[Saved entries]
*** Begin section ***

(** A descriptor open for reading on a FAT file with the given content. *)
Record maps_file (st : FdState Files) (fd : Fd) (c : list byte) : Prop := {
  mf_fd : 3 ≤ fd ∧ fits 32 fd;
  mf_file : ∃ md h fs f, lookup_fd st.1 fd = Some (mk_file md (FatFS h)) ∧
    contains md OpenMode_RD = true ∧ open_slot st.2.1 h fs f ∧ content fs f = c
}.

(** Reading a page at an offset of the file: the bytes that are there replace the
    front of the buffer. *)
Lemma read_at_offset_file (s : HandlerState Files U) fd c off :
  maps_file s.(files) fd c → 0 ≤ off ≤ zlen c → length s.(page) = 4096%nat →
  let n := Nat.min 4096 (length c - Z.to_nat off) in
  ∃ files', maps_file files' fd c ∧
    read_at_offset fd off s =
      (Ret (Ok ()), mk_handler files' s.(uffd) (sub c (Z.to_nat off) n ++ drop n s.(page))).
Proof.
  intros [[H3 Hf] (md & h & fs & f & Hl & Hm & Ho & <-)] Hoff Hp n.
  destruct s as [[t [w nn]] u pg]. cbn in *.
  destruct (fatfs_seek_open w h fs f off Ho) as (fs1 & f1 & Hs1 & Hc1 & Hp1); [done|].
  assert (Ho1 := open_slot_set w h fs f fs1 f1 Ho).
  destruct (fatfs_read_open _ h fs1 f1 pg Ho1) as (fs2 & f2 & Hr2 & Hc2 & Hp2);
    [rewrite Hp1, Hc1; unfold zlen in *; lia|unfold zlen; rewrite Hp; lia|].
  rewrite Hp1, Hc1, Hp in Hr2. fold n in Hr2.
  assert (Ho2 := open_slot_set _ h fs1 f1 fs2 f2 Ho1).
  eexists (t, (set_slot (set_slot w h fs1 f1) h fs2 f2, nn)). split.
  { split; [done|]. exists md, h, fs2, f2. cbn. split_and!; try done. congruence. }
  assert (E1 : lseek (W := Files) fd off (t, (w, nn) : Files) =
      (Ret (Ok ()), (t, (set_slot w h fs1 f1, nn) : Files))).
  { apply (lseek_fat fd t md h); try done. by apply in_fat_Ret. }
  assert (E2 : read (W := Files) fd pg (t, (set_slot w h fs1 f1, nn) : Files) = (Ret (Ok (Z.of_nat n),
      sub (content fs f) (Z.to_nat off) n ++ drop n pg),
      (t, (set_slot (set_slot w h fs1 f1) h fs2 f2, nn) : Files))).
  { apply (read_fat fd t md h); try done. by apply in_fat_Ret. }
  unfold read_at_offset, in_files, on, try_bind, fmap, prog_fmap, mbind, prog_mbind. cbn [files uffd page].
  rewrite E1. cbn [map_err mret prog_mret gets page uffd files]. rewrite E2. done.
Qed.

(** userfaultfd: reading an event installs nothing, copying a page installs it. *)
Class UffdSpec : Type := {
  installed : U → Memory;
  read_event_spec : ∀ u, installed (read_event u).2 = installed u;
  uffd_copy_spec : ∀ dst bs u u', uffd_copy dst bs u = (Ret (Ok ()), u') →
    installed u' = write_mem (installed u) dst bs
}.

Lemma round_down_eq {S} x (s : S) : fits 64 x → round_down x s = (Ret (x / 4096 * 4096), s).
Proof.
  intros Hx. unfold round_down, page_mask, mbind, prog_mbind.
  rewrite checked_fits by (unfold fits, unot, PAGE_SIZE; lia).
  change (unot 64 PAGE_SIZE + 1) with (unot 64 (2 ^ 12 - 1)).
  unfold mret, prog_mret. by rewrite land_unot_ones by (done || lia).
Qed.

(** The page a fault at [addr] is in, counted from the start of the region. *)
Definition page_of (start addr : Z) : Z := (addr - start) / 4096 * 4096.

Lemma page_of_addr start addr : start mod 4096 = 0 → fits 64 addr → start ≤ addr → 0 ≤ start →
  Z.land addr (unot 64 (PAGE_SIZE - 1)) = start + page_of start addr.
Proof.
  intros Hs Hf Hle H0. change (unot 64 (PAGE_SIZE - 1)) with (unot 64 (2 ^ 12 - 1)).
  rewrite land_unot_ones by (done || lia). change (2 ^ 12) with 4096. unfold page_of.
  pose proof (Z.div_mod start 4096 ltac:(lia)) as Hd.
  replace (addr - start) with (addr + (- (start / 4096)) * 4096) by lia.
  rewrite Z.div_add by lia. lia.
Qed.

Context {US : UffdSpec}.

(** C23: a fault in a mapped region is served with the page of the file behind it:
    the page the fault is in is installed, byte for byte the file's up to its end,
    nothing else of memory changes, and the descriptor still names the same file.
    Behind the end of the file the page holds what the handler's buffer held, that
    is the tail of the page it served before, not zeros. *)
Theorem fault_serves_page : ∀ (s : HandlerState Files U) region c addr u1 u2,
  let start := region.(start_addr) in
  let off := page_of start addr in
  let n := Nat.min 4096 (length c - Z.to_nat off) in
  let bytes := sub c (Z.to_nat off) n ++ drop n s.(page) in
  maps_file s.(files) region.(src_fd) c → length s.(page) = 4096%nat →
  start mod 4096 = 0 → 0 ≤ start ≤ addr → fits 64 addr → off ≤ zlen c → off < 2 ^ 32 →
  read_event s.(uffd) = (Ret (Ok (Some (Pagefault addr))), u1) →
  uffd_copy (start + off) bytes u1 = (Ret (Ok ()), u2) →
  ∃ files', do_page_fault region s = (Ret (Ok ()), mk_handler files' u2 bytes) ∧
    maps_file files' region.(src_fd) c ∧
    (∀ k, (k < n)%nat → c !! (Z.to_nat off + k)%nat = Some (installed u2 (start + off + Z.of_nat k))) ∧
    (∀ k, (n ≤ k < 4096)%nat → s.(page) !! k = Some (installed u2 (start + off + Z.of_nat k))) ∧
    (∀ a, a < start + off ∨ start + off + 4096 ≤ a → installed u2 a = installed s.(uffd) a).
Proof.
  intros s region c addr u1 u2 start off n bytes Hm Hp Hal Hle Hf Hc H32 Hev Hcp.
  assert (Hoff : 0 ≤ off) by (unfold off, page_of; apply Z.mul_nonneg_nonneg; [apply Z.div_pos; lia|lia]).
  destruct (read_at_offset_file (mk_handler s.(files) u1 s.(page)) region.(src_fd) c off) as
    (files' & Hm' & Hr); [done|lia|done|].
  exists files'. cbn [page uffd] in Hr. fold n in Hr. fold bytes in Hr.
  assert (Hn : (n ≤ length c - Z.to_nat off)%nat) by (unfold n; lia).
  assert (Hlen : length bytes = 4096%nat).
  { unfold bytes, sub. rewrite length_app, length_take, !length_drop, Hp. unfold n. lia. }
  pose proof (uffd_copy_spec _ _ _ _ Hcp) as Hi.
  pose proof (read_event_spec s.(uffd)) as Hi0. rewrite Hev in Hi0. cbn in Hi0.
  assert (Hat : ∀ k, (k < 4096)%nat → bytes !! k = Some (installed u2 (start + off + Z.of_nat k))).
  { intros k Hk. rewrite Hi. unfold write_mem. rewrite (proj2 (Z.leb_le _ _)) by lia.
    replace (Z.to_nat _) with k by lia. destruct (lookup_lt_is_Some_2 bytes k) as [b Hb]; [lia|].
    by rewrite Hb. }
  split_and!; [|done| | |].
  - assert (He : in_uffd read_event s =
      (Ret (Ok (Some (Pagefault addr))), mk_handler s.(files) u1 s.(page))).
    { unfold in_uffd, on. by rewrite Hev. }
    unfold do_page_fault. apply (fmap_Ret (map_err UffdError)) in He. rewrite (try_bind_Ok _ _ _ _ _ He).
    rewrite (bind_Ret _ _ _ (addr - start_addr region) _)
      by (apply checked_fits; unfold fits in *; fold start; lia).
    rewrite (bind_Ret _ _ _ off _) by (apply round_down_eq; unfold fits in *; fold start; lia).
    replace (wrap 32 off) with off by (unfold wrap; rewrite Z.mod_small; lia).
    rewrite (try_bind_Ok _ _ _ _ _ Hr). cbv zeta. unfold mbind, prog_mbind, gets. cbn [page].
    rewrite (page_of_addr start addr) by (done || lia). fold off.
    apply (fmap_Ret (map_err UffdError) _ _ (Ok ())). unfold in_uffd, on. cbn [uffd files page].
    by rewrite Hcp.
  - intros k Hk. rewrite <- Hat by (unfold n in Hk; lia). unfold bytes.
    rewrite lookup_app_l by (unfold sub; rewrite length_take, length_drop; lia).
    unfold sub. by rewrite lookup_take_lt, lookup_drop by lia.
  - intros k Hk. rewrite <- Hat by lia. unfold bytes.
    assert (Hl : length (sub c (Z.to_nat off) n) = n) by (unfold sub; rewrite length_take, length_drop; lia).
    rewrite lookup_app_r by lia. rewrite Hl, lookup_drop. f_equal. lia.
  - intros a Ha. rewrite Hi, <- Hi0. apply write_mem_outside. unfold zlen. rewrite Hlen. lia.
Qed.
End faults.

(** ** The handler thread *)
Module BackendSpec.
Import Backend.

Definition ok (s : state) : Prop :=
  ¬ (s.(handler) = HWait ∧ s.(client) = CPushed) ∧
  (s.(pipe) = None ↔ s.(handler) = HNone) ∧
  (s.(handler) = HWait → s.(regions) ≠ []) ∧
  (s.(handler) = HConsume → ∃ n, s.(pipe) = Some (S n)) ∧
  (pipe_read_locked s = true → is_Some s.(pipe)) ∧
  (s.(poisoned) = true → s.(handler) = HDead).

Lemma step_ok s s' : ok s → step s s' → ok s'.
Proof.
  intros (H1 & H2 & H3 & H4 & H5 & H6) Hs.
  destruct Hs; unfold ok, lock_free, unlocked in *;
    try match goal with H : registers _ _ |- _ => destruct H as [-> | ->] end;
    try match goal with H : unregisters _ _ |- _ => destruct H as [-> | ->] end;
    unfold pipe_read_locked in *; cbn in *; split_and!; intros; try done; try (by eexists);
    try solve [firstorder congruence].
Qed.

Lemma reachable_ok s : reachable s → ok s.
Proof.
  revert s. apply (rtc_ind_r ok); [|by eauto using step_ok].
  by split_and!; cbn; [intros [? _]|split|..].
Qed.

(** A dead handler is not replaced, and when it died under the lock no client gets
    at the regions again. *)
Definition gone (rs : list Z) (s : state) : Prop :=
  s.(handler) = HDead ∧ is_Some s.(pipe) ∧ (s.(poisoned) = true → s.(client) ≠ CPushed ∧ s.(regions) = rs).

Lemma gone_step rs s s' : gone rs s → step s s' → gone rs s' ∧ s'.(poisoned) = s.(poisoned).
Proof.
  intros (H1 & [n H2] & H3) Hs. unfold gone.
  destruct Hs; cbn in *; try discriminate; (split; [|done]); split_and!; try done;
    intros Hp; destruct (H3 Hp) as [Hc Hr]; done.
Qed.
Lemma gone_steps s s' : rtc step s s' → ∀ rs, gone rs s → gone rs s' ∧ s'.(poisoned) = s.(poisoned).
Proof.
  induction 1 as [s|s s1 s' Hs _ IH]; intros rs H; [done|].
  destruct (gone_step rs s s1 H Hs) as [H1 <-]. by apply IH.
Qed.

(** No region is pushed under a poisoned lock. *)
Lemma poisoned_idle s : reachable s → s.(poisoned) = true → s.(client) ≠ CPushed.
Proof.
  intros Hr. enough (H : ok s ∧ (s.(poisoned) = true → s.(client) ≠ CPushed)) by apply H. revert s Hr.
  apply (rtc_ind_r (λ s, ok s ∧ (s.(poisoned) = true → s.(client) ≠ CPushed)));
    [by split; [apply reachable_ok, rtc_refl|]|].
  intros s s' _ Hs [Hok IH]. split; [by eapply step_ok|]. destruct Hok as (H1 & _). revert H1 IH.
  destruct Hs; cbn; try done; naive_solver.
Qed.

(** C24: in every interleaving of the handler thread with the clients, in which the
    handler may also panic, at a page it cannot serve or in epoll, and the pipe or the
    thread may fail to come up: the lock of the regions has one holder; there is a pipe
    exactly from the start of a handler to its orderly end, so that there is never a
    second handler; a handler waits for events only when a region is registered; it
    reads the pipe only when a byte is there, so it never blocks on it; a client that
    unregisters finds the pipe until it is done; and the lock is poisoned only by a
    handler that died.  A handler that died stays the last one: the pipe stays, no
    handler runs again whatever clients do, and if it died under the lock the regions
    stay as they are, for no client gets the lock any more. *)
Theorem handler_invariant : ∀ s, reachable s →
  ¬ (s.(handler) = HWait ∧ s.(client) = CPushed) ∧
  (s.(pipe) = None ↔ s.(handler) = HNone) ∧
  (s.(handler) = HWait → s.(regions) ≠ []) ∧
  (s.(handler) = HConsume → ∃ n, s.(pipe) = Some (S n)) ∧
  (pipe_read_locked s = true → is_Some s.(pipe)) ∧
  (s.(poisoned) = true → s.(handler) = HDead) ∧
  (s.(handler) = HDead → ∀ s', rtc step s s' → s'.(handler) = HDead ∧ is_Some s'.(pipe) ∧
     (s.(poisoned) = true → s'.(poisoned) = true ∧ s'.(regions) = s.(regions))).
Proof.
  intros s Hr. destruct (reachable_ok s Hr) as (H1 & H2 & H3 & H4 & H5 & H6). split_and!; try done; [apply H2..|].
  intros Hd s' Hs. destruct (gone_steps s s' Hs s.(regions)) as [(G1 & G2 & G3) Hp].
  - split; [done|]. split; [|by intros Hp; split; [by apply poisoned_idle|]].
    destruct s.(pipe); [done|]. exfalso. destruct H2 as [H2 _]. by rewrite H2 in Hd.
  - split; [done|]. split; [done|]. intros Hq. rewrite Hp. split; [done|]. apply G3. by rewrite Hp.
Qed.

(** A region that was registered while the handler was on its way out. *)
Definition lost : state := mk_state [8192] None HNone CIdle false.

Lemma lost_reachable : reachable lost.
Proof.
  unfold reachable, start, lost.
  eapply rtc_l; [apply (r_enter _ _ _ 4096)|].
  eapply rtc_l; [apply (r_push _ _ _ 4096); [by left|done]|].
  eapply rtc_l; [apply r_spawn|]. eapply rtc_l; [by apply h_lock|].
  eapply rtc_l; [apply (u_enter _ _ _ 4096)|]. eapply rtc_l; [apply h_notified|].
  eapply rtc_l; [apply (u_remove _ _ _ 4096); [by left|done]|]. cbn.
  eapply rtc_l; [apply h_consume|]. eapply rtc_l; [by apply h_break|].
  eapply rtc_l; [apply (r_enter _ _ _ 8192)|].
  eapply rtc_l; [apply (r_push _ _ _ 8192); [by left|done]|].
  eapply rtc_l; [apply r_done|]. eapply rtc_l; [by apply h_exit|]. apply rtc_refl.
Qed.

*** End section ***

### Task
For this exercise, copy every line of the data that holds "again".

### Reply
    at the regions again. *)
    handler runs again whatever clients do, and if it died under the lock the regions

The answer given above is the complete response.